Markov Chains are distinct from artificial neural networks. Markov processes describe a certain step of events using its statistical nature. The state is memoryless, so the present state depends from the previous state. Common uses for Markov Chains are predicting future weathers given today’s weather and Google’s algorithm in finding out the order of search result.

Hopfield Network

Hopfield Network is an example of markov chain, each node acts as its own input, hidden and output neuron. Before training, a desired outcome has an unique neuron state vector. When training, the weights are calibrated through activation thresholds. When weights are established and unchanging, the network is fully trained. Afterwards, the test neuron state vector will follow the allocated weights to minimize “energy”/ temperature so that the states become the desired ones. HN is an alternative way to classify images without using gradients and backpropagation. It is used for reconstruction of images.

Boltzmann Machine

Boltzmann Machine has a higher capacity than Hopfield Networks BMs are networks that make stochastic, or random order, decisions about whether to be on or off (binary).
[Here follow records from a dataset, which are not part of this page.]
(** [UPDATE song_ratings SET field = field + 1, updated_at = CURRENT_TIMESTAMP
    WHERE song_key = ?]; no matching row means no change. *)
Definition update_song_rating (f : count_field) (songKey : jsval) : M database unit :=
  modify (fun d =>
    match bind_param songKey with
    | Some k =>
        {| song_ratings := alter (increment f) k (song_ratings d);
           user_ratings := user_ratings d |}
    | None => d
    end).

(** [INSERT INTO user_ratings (song_key, user_id, rating_type) VALUES (?, ?, ?)]
    with its NOT NULL constraints and [UNIQUE(song_key, user_id)]. *)
Definition insert_user_rating (songKey userId ratingType : jsval) : M database unit :=
  match bind_param songKey, bind_param userId, bind_param ratingType with
  | None, _, _ => throw (SqliteError "NOT NULL constraint failed: user_ratings.song_key")
  | Some _, None, _ => throw (SqliteError "NOT NULL constraint failed: user_ratings.user_id")
  | Some _, Some _, None => throw (SqliteError "NOT NULL constraint failed: user_ratings.rating_type")
  | Some k, Some u, Some r =>
      fun d =>
        match user_ratings d !! (k, u) with
        | Some _ =>
            (Throw (SqliteError
               "UNIQUE constraint failed: user_ratings.song_key, user_ratings.user_id"), d)
        | None =>
            (Return tt,
             {| song_ratings := song_ratings d;
                user_ratings := <[(k, u) := r]> (user_ratings d) |})
        end
  end.

(** [db.transaction(fn)()]: run [fn] between BEGIN and COMMIT; if [fn] throws,
    ROLLBACK restores the database and the error is thrown again. *)
Definition transaction {A} (fn : M database A) : M database A :=
  fun d => match fn d with
           | (Return a, d') => (Return a, d')
           | (Throw e, _) => (Throw e, d)
           end.

(** ** db.js: the song rating functions *)

(** What [getSongRatings] hands back: the selected row object, or the literal
    [{ thumbs_up: 0, thumbs_down: 0 }]. *)
Inductive ratings : Type :=
| RatingsRow (song_key : string) (row : song_rating)
| RatingsDefault.

Definition ratings_thumbs_up (r : ratings) : Z :=
  match r with RatingsRow _ row => thumbs_up row | RatingsDefault => 0 end.
Definition ratings_thumbs_down (r : ratings) : Z :=
  match r with RatingsRow _ row => thumbs_down row | RatingsDefault => 0 end.

(** What [addOrUpdateRating] returns: [{ error: ... }] or the ratings. *)
Inductive rating_result : Type :=
| ResultError (error : string)
| ResultRatings (r : ratings).

Definition getSongRatings (songKey : jsval) : M database ratings :=
  let* row := select_song_rating songKey in
  ret (match row with
       | Some (k, r) => RatingsRow k r
       | None => RatingsDefault
       end).

(** [ratingType === 'up' ? 'thumbs_up' : 'thumbs_down'] *)
Definition rating_field (ratingType : jsval) : count_field :=
  if strict_eq ratingType (JStr "up") then Field_thumbs_up else Field_thumbs_down.

(** The function passed to [db.transaction] in [addOrUpdateRating]. *)
Definition rating_transaction_body (songKey artist0 title0 ratingType userId : jsval)
  : M database unit :=
  let* songRating := select_song_rating songKey in
  (match songRating with
   | None => insert_song_rating songKey artist0 title0
   | Some _ => ret tt
   end) ;;
  let field := rating_field ratingType in
  update_song_rating field songKey ;;
  insert_user_rating songKey userId ratingType.

Definition addOrUpdateRating (songKey artist0 title0 ratingType userId : jsval)
  : M database rating_result :=
  let* existingRating := select_user_rating songKey userId in
  match existingRating with
  | Some _ => ret (ResultError "User has already rated this song")
  | None =>
      transaction (rating_transaction_body songKey artist0 title0 ratingType userId) ;;
      let* r := getSongRatings songKey in
      ret (ResultRatings r)
  end.

Definition getUserRating (songKey userId : jsval) : M database jsval :=
  let* result := select_user_rating songKey userId in
  ret (match result with
       | Some (_, _, rating_type) => JStr rating_type
       | None => JNull
       end).

(** ** server.js: the rating routes

    [const db = require('./db')]: the routes reach the store only through the
    functions the module exports, so they are written over any module with
    that interface, over any store type. *)
Record db_module (St : Type) : Type := DbModule {
  mod_getSongRatings : jsval -> M St ratings;
  mod_addOrUpdateRating : jsval -> jsval -> jsval -> jsval -> jsval -> M St rating_result;
  mod_getUserRating : jsval -> jsval -> M St jsval
}.
Arguments mod_getSongRatings {St} _ _.
Arguments mod_addOrUpdateRating {St} _ _ _ _ _ _.
Arguments mod_getUserRating {St} _ _ _.

(** The module db.js itself. *)
Definition db_js : db_module database :=
  {| mod_getSongRatings := getSongRatings;
     mod_addOrUpdateRating := addOrUpdateRating;
     mod_getUserRating := getUserRating |}.

(** The JSON documents the rating routes send. *)
Inductive json_body : Type :=
| ErrorBody (error : string)
| RatingsBody (r : ratings)
| UserRatingBody (hasRated : bool) (ratingType : jsval).

(** [res.status(code).json(body)]; a bare [res.json(body)] has status 200. *)
Record response : Type := Response {
  status : Z;
  body : json_body
}.

(** The five fields destructured from [req.body]. *)
Record rating_request : Type := RatingRequest {
  req_songKey : jsval;
  req_artist : jsval;
  req_title : jsval;
  req_ratingType : jsval;
  req_userId : jsval
}.

(** [req.body]: the object the body parsers made of the request, or
    [undefined] when no parser took the request (a request without a body, or
    with a content type that is neither JSON nor urlencoded; Express 5 leaves
    [req.body] unset then). *)
Inductive request_body (F : Type) : Type :=
| BodyUndefined
| BodyObject (fields : F).
Arguments BodyUndefined {F}.
Arguments BodyObject {F} fields.

(** [const { first, ... } = req.body]: destructuring [undefined] throws a
    TypeError that names the first property. *)
Definition destructure {St F : Type} (first : string) (reqBody : request_body F) : M St F :=
  match reqBody with
  | BodyObject fields => ret fields
  | BodyUndefined =>
      throw (TypeError ("Cannot destructure property '" ++ first
                        ++ "' of 'req.body' as it is undefined."))
  end.

Section Routes.
Context {St : Type} (db : db_module St).

(** [app.get('/api/ratings/:songKey', ...)] *)
Definition get_ratings (songKey : jsval) : M St response :=
  try_catch
    (let* ratings0 := mod_getSongRatings db songKey in
     ret {| status := 200; body := RatingsBody ratings0 |})
    (fun error => ret {| status := 500; body := ErrorBody (exn_message error) |}).

(** [app.post('/api/ratings', ...)]: what the [try] block does once the five
    fields are destructured. *)
Definition post_ratings_fields (b : rating_request) : M St response :=
  if js_not (req_songKey b) || js_not (req_artist b) || js_not (req_title b)
     || js_not (req_ratingType b) || js_not (req_userId b)
  then ret {| status := 400; body := ErrorBody "Missing required fields" |}
  else if strict_ne (req_ratingType b) (JStr "up")
          && strict_ne (req_ratingType b) (JStr "down")
  then ret {| status := 400; body := ErrorBody "Invalid rating type" |}
  else
    let* result :=
      mod_addOrUpdateRating db (req_songKey b) (req_artist b) (req_title b)
                            (req_ratingType b) (req_userId b) in
    match result with
    | ResultError error =>
        if truthy (JStr error)
        then ret {| status := 400; body := ErrorBody error |}
        else ret {| status := 200; body := ErrorBody error |}
    | ResultRatings r => ret {| status := 200; body := RatingsBody r |}
    end.
Lemma column_argmax_zero (G : grid) (thr : num) (MaxLags : nat * nat) (nb : nat) :
  argmax (map (fun row => ngt (nth nb row NaN) thr) G) = 0 ->
  column_skipped G thr MaxLags nb.
Proof.
  intros H0.
  destruct (argmax_cases (map (fun row => ngt (nth nb row NaN) thr) G))
    as [(_ & [H|H])|(H & _)]; [| |lia].
  - left. unfold exceeds. now rewrite <- column_test.
  - right. intros na _. unfold exceeds. rewrite <- column_test, H. discriminate.
Qed.

(** X8. [Min_Y] is fully determined by the grid.  The rows are visited from
    [na = 0] and a row is passed over when none of its cells exceeds the
    threshold, and also when its cell at [nb = 0] does ([np.argmax] is 0 in
    both cases).  [Min_Y] is [(nb, na)] for the first row [na] not passed
    over and the first column [nb >= 1] of that row whose cell exceeds the
    threshold; when every row is passed over it stays the corner. *)
Theorem MaxLagsEstimator_Min_Y
  (Lagger : vec * vec -> nat * nat -> vec * matrix * list String.string)
  (Expander : matrix -> list String.string -> Z -> matrix * list String.string)
  (x y : vec) (ModelOrder : Z) (MaxLags : nat * nat) (thr : num)
  (Plot : bool) (SaveFig : option String.string) (run : MaxLags_run) :
  MaxLagsEstimator Lagger Expander x y ModelOrder MaxLags thr Plot SaveFig
  = Ok run ->
  (Min_Y (Recs run) = (fst MaxLags, snd MaxLags) /\
   forall na, na <= snd MaxLags -> row_skipped (Grid run) thr MaxLags na)
  \/
  (snd (Min_Y (Recs run)) <= snd MaxLags /\
   1 <= fst (Min_Y (Recs run)) <= fst MaxLags /\
   exceeds (Grid run) thr (snd (Min_Y (Recs run))) (fst (Min_Y (Recs run))) /\
   (forall nb, nb < fst (Min_Y (Recs run)) ->
      ~ exceeds (Grid run) thr (snd (Min_Y (Recs run))) nb) /\
   forall na, na < snd (Min_Y (Recs run)) ->
     row_skipped (Grid run) thr MaxLags na).
Proof.
  intros HR.
  destruct (MaxLagsEstimator_inv _ _ _ _ _ _ _ _ _ _ HR) as (_ & HF & -> & _).
  apply fill_grid_shaped in HF. destruct HF as [Hrows Hcols].
  cbn [Min_Y].
  destruct (scan_Y_spec (Grid run) thr (fst MaxLags, snd MaxLags)
              (snd MaxLags + 1) 0)
    as [(-> & H)|(na & Hna & -> & H1 & H2)].
  - left. split; [reflexivity|]. intros na Hna.
    apply row_argmax_zero, H. lia.
  - right. cbn [fst snd].
    destruct (argmax_cases (map (fun v => ngt v thr) (nth na (Grid run) [])))
      as [(H0 & _)|(Hb & Ht & Hf)]; [contradiction|].
    rewrite length_map in Hb.
    assert (Hlen : length (nth na (Grid run) []) = fst MaxLags + 1).
    { rewrite Forall_forall in Hcols. apply Hcols, nth_In. lia. }
    split; [lia|]. split; [lia|]. split; [|split].
    + unfold exceeds. now rewrite <- row_test.
    + intros nb Hnb. unfold exceeds. rewrite <- row_test, Hf by exact Hnb.
      discriminate.
    + intros na' Hna'. apply row_argmax_zero, H2. lia.
Qed.

Lemma MaxLagsEstimator_Min_Y_witness :
  exists run,
    MaxLagsEstimator Lagger_model Expander_model
      (ints [1; -2; 3; 0; 5; 1]%Z) (ints [0; 1; -1; 3; 2; 4]%Z) 1 (2, 2)
      (Fin (rat 1 2)) false None = Ok run /\
    Min_Y (Recs run) = (1, 0) /\
    ~ exceeds (Grid run) (Fin (rat 1 2)) 0 0.
Proof.
  destruct (MaxLagsEstimator Lagger_model Expander_model
      (ints [1; -2; 3; 0; 5; 1]%Z) (ints [0; 1; -1; 3; 2; 4]%Z) 1 (2, 2)
      (Fin (rat 1 2)) false None) as [run|e] eqn:E; [|vm_compute in E; discriminate].
  exists run. split; [reflexivity|].
  assert (HY : Min_Y (Recs run) = (1, 0)).
  { vm_compute in E. injection E as <-. reflexivity. }
  split; [exact HY|].
  destruct (MaxLagsEstimator_Min_Y Lagger_model Expander_model
              _ _ _ _ _ _ _ run E) as [[H _]|(_ & _ & _ & H & _)].
  - rewrite HY in H. discriminate.
  - rewrite HY in H. apply H. simpl. lia.
Defined.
The capacity corresponds to the number of patterns per neuron that can be recalled.

 

Restricted Boltzmann Machine

To be a valid RBM, all the neurons each layer of the network must not be connected otherwise it’s a regular BM. The network must be trained first in an unsupervised fashion.Using reconstruction (outputs are fed as inputs), RBM uses binary states with a probabilistic model to observe the physical likelihood of sequential events and relationships. RBM is used for detecting patterns in data and finding underlying factors.

 

Deep Belied Network

Deep Belief Networks are stacks of RBM. The last output layer must use SoftMax activation function to create a classifier. Each layer (except the first & last one) are hidden and input at the same time (as on RBM). This network is used for Image/ Face Recognition or Video Sequence recognition.